Other dailies around the country followed suit, laying off staff and playing catchup online. They were able to pay online reporters less money, but you get what you pay for. Online content is often subpar, hurried, less reliable, and rife with typos and grammatical errors, but that hasn’t stopped the print carnage: Between January 2017 and April 2018, 36 percent of the largest newspapers in the United States experienced layoffs.

Then came social media, led by morally challenged behemoth Facebook. Like Google, they had no problem getting the milk for free, but they also allowed an absurd amount of fake news to barge into users’ timelines. A 2017 study from scientists at Princeton and Dartmouth found that one in four Americans visited a fake news website from Oct. 7 to Nov. 14, 2016, and 22 percent were funneled via Facebook. Despite the fact that fake news, privacy problems, and data scandals have plagued the company, money continues to pour in from investors and advertisers. While newspapers were experiencing mass layoffs in 2017, Facebook had profit of $16 billion on nearly $41 billion in revenue.

THE CORONACRISIS EFFECT

When the coronavirus hit and California Gov. Gavin Newsom issued a stay-at-home order, some local tech companies were adversely affected. Yelp, for example, saw its traffic evaporate, and in April they laid off and furloughed a total of 2,100 workers. But Google and Facebook have escaped relatively unscathed with most of their advertising billions intact (and, in fact, Google, along with Apple, is actually hiring). 

Newspapers, still reeling from years of lost revenue, weren’t so lucky. Even as media consumption skyrocketed due to the Covid-19 outbreak, publishers were struggling to hold on as advertisers pared back their spending. Hundreds of journalists have been laid off or furloughed, with more bad news expected in the coming months. Poynter.org keeps a running tally and it’s dire: As of mid-April, some 33,000 media workers in the United States were affected by layoffs, furloughs, or pay cuts. 

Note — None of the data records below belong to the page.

(* ===== verification/Sdr.v ===== *)
(** * The SDRD client

    [controller/src/sdr.rs]: the line protocol with the radio daemon
    ([SdrdWire]), the snapshot it yields and the health summary the planner is
    shown.  The daemon, the network and serde_json are parameters: the
    environment is a function of everything that happened so far, so that every
    theorem holds for every (deterministic) behaviour of the peer. *)
From S2P Require Import Prelude Text F32 Protocol Policy Framing.

Definition SDRD_SCHEMA_VERSION : Z := 1.
Definition SDRD_MAX_RESPONSE_BYTES : Z := 384 * 1024.

(** serde_json: its [Value] type and [from_slice]; [from_value] at each type the
    code deserializes is an instance of [Deserialize]. *)
Class Json := {
  Value : Type;
  from_slice : list Z -> result string Value;
}.
Class Deserialize `{Json} (T : Type) := from_value : Value -> result string T.

Module SdrError.
Section Json.
Context `{Json}.
Record t := mk { code : string; message : string; details : option Value }.
Definition new (code message : string) : t := mk code message None.
Definition with_details (code message : string) (details : Value) : t :=
  mk code message (Some details).
Definition io (operation error : string) : t := new operation error.
Definition protocol (operation error : string) : t := new operation error.
(** The [Display] of an error; [show] is the one of a JSON value. *)
Definition display (show : Value -> string) (e : t) : string :=
  e.(code) +:+ ": " +:+ e.(message)
  +:+ match e.(details) with Some d => " metadata=" +:+ show d | None => "" end.
End Json.
End SdrError.

Module SdrSnapshot.
Record t := mk {
  online : bool;
  healthy : bool;
  health_flags : Z;
  iio_visible : bool;
  can_retune : bool;
  can_capture_iq : bool;
}.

Closer to home, SF Weekly stopped production and the San Francisco Examiner is being produced by a smaller staff with reduced hours. Both publications are owned by San Francisco Media Co., and despite assurances from the company’s editor in chief Deborah Petersen that “The Examiner is being published in print as usual” you would be hard pressed to find a copy. Of course, it’s no secret the Examiner and the Weekly were struggling before Covid-19. Rumors swirled more than a year ago about the Weekly shutting down. The Examiner’s circulation was dwindling when the Hearst Corp. sold it in 2000 and has continued to shrink through four additional ownership changes. Still, at a time when journalism is needed more than ever, this is bad news, not only for furloughed reporters, but for readers looking for reliable, daily coverage of the pandemic. 

WHO WILL SAVE NEWSPAPERS?

Now, in perhaps their darkest hour, newspaper publishers need someone to invest in them the way they did in Elon Musk. So where is he to return the favor? Busy sending the wrong ventilators to California hospitals. 

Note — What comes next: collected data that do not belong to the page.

(* ===== verification/TerminalState.v ===== *)
(** * The terminal's state file

    [controller/src/bin/sdr-agent.rs], lines 2619 to 2759: saving the history
    to an owner-only file that is replaced atomically, and loading it again.  The
    file system is a map from paths to nodes; which calls fail, and the clock, are
    functions of the calls made so far. *)
From S2P Require Import Prelude Hoare Text Utf8 Protocol Session.

(** An absolute or relative path by its components, as [Path::components] gives them. *)
Module Path.
Record t := mk { absolute : bool; parts : list string }.
#[global] Instance t_eq_dec : EqDecision t.
Proof. solve_decision. Defined.
#[global] Instance t_countable : Countable t.
Proof.
  apply (inj_countable' (fun p => (absolute p, parts p)) (fun q => mk q.1 q.2)). now intros [].
Defined.

Definition parent (p : t) : option t :=
  match p.(parts) with [] => None | _ => Some (mk p.(absolute) (removelast p.(parts))) end.
Definition file_name (p : t) : option string :=
  match List.rev p.(parts) with
  | [] => None
  | name :: _ => if String.eqb name ".." then None else Some name
  end.
Definition join (p : t) (name : string) : t := mk p.(absolute) (p.(parts) ++ [name]).
End Path.

(** ** The file system *)
Inductive Node :=
| Directory (uid mode : Z)
| File (uid mode : Z) (content : list Z)
| Symlink (target : Path.t).

Inductive FsOp :=
| Exists (path : Path.t)
| SymlinkMetadata (path : Path.t)
| CreateDirAll (path : Path.t)
| SetPermissions (path : Path.t) (mode : Z)
| CreateNew (path : Path.t) (mode : Z)
| WriteAll (path : Path.t) (content : list Z)
| SyncAll (path : Path.t)
| Rename (from to : Path.t)
| RemoveFile (path : Path.t)
| Open (path : Path.t)
| Canonicalize (path : Path.t)
| Metadata (path : Path.t)
| ReadToEnd (path : Path.t) (limit : nat)
| Clock.

(** The operating system: which calls fail, how much of a failing write got
    through, the time in milliseconds, and the process. *)
Record System := {
  fault : list FsOp -> option string;
  accepted : list FsOp -> nat;
  unix_time : list FsOp -> result AppError Z;
  geteuid : Z;
  umask : Z;
  process_id : Z;
}.

Module Fs.
Record t := mk { nodes : gmap Path.t Node; ops : list FsOp }.
End Fs.

Module PersistedTerminalSession.
Record t := mk { schema_version : Z; saved_at_ms : Z; history : list string }.
End PersistedTerminalSession.

Module LoadedTerminalSession.
Record t := mk { history : list string; summary : string }.
End LoadedTerminalSession.

(** The last [n] elements: [drain(..len - n)] when there are more. *)
Definition keep_last {A} (n : nat) (l : list A) : list A :=
  if (n <? length l)%nat then drop (length l - n) l else l.

Section State.
Context (os : System).
(** serde_json on [PersistedTerminalSession]. *)
Context (to_vec_pretty : PersistedTerminalSession.t -> result string (list Z)).
Context (from_slice : list Z -> result string PersistedTerminalSession.t).

Abbreviation IO := (M Fs.t AppError).

(** A call: recorded, and failing when the system says so. *)
Definition call (op : FsOp) : IO unit := fun s =>
  let s' := Fs.mk s.(Fs.nodes) (op :: s.(Fs.ops)) in
  match os.(fault) s'.(Fs.ops) with
  | Some error => (Err (Io error), s')
  | None => (Ok tt, s')
  end.

Definition node_at (path : Path.t) : IO (option Node) := gets (fun s => s.(Fs.nodes) !! path).
Definition put (path : Path.t) (node : Node) : IO unit :=
  modify (fun s => Fs.mk (<[path := node]> s.(Fs.nodes)) s.(Fs.ops)).
Definition fail {A} (error : AppError) : IO A := lift (Err error).
Definition unix_time_ms : IO Z := fun s =>
  let s' := Fs.mk s.(Fs.nodes) (Clock :: s.(Fs.ops)) in (os.(unix_time) s'.(Fs.ops), s').

(** [Path::exists]: follows links, at most as many as Linux does. *)
Fixpoint resolves (fuel : nat) (nodes : gmap Path.t Node) (path : Path.t) : bool :=
  match nodes !! path with
  | None => false
  | Some (Symlink target) =>
      match fuel with O => false | S fuel => resolves fuel nodes target end
  | Some _ => true
  end.
Definition exists_ (path : Path.t) : IO bool :=
  r ← attempt (call (Exists path)) ;
  if is_Ok r then gets (fun s => resolves 40 s.(Fs.nodes) path) else mret false.

Definition symlink_metadata (path : Path.t) : IO (option Node) :=
  call (SymlinkMetadata path) ;; node_at path.

(** [fs::create_dir_all]: every missing directory on the way. *)
Fixpoint make_directories (made todo : list string) (absolute : bool)
    (nodes : gmap Path.t Node) : option (gmap Path.t Node) :=
  let here := Path.mk absolute made in
  match nodes !! here with
  | Some (File _ _ _) => None
  | found =>
      let nodes :=
        if is_none found then
          <[here := Directory os.(geteuid) (Z.ldiff 511 os.(umask))]> nodes
        else nodes in
      match todo with
      | [] => Some nodes
      | name :: todo => make_directories (made ++ [name]) todo absolute nodes
      end
  end.
Definition create_dir_all (path : Path.t) : IO unit :=
  call (CreateDirAll path) ;;
  made ← gets (fun s => make_directories [] path.(Path.parts) path.(Path.absolute) s.(Fs.nodes)) ;
  match made with
  | Some nodes => modify (fun s => Fs.mk nodes s.(Fs.ops))
  | None => fail (Io "not a directory")
  end.

Definition set_permissions (path : Path.t) (mode : Z) : IO unit :=
  call (SetPermissions path mode) ;;
  node ← node_at path ;
  match node with
  | Some (Directory uid _) => put path (Directory uid mode)
  | Some (File uid _ content) => put path (File uid mode content)
  | Some (Symlink _) | None => fail (Io "no such file")
  end.

Definition create_new (path : Path.t) (mode : Z) : IO unit :=
  call (CreateNew path mode) ;;
  node ← node_at path ;
  if is_none node then put path (File os.(geteuid) (Z.ldiff mode os.(umask)) [])
  else fail (Io "file exists").

(** A write that fails may have got some bytes through. *)
Definition write_all (path : Path.t) (content : list Z) : IO unit := fun s =>
  let (r, s') := call (WriteAll path content) s in
  let written := if is_Ok r then content else take (os.(accepted) s'.(Fs.ops)) content in
  match s'.(Fs.nodes) !! path with
  | Some (File uid mode old) =>
      (r, Fs.mk (<[path := File uid mode (old ++ written)]> s'.(Fs.nodes)) s'.(Fs.ops))
  | _ => (r, s')
  end.

Definition rename (from to : Path.t) : IO unit :=
  call (Rename from to) ;;
  node ← node_at from ;
  match node with
  | Some node => modify (fun s => Fs.mk (<[to := node]> (delete from s.(Fs.nodes))) s.(Fs.ops))
  | None => fail (Io "no such file")
  end.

Facebook, after facing criticism for the role it played in the demise of print journalism, said it would donate $100 million to support news organizations during the Covid-19 pandemic — an incredibly small amount considering they brought in over $21 billion in revenue last quarter, mostly from advertisers who once put their money into newspapers. Google, with a total net revenue projected to be in the $127 billion range after taking the “hit” from coronavirus-related advertising losses, followed Facebook, saying it will also help but offering no specific amount. 

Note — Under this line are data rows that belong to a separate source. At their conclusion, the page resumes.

Lemma execute_capture_run `{ExecutionFormat} env timeout plan id center rate bandwidth samples h
    r h' :
  SdrdActionAdapter.execute_capture env timeout plan id center rate bandwidth samples h = (r, h') ->
  let script := capture_script timeout plan center rate bandwidth samples (samples * 4) in
  let identify := [Send "HELLO" ""; Send "CAPABILITIES" ""] in
  (is_Ok r = false /\ exists m, h' = h ++ take m (EConnect :: sends 1 identify))
  \/ (is_Ok r = false /\ exists n, (1 <= n <= 6)%nat
      /\ h' = h ++ EConnect :: sends 1 (identify ++ take n script ++ cleanup_script plan n))
  \/ (exists after, h' = h ++ EConnect :: sends 1 (identify ++ script) ++ after
      /\ Forall read_only after /\ (connections after <= 21)%nat
      /\ forall o, r = Ok o ->
         o.(ExecutionObservation.request_id) = plan.(ValidatedPlan.request_id)
         /\ o.(ExecutionObservation.session_generation) = plan.(ValidatedPlan.session_generation)
         /\ CaptureContract timeout plan id samples (samples * 4)
              o.(ExecutionObservation.capture)
         /\ o.(ExecutionObservation.post_execution_sdr).(SdrSnapshot.online) = true
         /\ o.(ExecutionObservation.post_execution_sdr).(SdrSnapshot.healthy) = true).
Proof.
  intros Hrun script identify. unfold SdrdActionAdapter.execute_capture in Hrun.
  destruct (_ ≫= _) as [max_bytes|e] eqn:Hpre.
  2: { injection Hrun as <- <-. left. split; [reflexivity|]. exists 0%nat. now rewrite app_nil_r. }
  apply bind_Ok in Hpre as (mb&Hmb&Hpre). apply ok_or_Ok, checked_mul_Some in Hmb as [_ ->].
  apply reject_seq in Hpre as [_ [= <-]].
  destruct (SdrdWire.connect env h) as [[u|e] h1] eqn:Hc; apply connect_history in Hc as ->.
  2: { injection Hrun as <- <-. left. split; [reflexivity|]. now exists 1%nat. }
  destruct (SdrdActionAdapter.capture_session _ _ _ _ _ _ _ _ _ _) as [[c|e] w] eqn:Hs;
    apply capture_session_run in Hs as [(m&Hm&Hf&Hh)|(n&Hn&Hh&Hok)]; try reflexivity;
    cbn [SdrdWire.fresh SdrdWire.history is_Ok] in *.
  - discriminate.
  - right. right. destruct (Hok c eq_refl) as [-> Hcc].
    destruct (SdrdActionAdapter.observe_after_worker_release _ _) as [ro h2] eqn:Ho.
    injection Hrun as <- <-. apply observe_after_run in Ho as (_&after&->&Hro&Hcon).
    exists after. rewrite Hh, app_nil_r, <- !app_assoc. split; [reflexivity|].
    split; [exact Hro|]. split; [exact Hcon|]. intros o Hr.
    apply bind_Ok in Hr as (snapshot&_&Hr). guards_in Hr. destruct Hr as ([Hon Hhe]&[= <-]).
    cbn. auto.
  - injection Hrun as <- <-. left. split; [reflexivity|]. exists (S m). rewrite Hh, <- app_assoc.
    do 2 f_equal. cbn. f_equal.
    do 3 (destruct m as [|m]; [reflexivity|]). lia.
  - injection Hrun as <- <-. right. left. split; [reflexivity|]. exists n. split; [exact Hn|].
    now rewrite Hh, <- app_assoc.
Qed.

(** ** Properties *)

(** Nothing reaches the radio without a valid authorization: if [execute] so much as
    opens a connection, the plan is a bounded capture, the authorization names the plan's request
    and session, and a plan that requires approval was approved by an operator. *)
Theorem execute_needs_authorization `{ExecutionFormat} env timeout plan authorization h r h' :
  SdrdActionAdapter.execute env timeout plan authorization h = (r, h') ->
  h' <> h \/ is_Ok r = true ->
  authorization.(ExecutionAuthorization.request_id) = plan.(ValidatedPlan.request_id)
  /\ authorization.(ExecutionAuthorization.session_generation)
     = plan.(ValidatedPlan.session_generation)
  /\ (plan.(ValidatedPlan.approval_required) = true ->
      authorization.(ExecutionAuthorization.operator_approved) = true)
  /\ exists id center rate bandwidth samples,
       plan.(ValidatedPlan.action)
       = ProposedAction.CaptureBoundedIq id center rate bandwidth samples.
Proof.
  unfold SdrdActionAdapter.execute.
  destruct (validate_authorization plan authorization) as [u|e] eqn:Ha.
  - intros Hrun Hdone. unfold validate_authorization in Ha. guards_in Ha.
    destruct Ha as ([? ?]&Ha). split_and!; auto.
    + intros Hr. rewrite Hr in Ha. cbn in Ha. destruct Ha as [[=]|Ha]. exact Ha.
    + destruct (ValidatedPlan.action plan); try (injection Hrun as <- <-; cbn in Hdone;
        destruct Hdone; congruence). eauto 10.
  - intros [= <- <-] [?|[=]]. congruence.
Qed.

Frankly, Elon Musk should step up, and while Facebook and Google are at least making an effort, it’s the least they can do. Without the work of professional journalists, both companies would see their products descend even further into the cesspool of fake news and bots. While you can’t put all the blame for flailing newsrooms on the advent of the Internet, you can put most of it squarely on the shoulders of Facebook and Google. For years they have disrespected hardworking reporters by pilfering their original work and refusing to pay for it. Just because they made billions getting the milk for free doesn’t mean they shouldn’t make it right now and buy the cow — especially in the face of a pandemic that may finish what they started.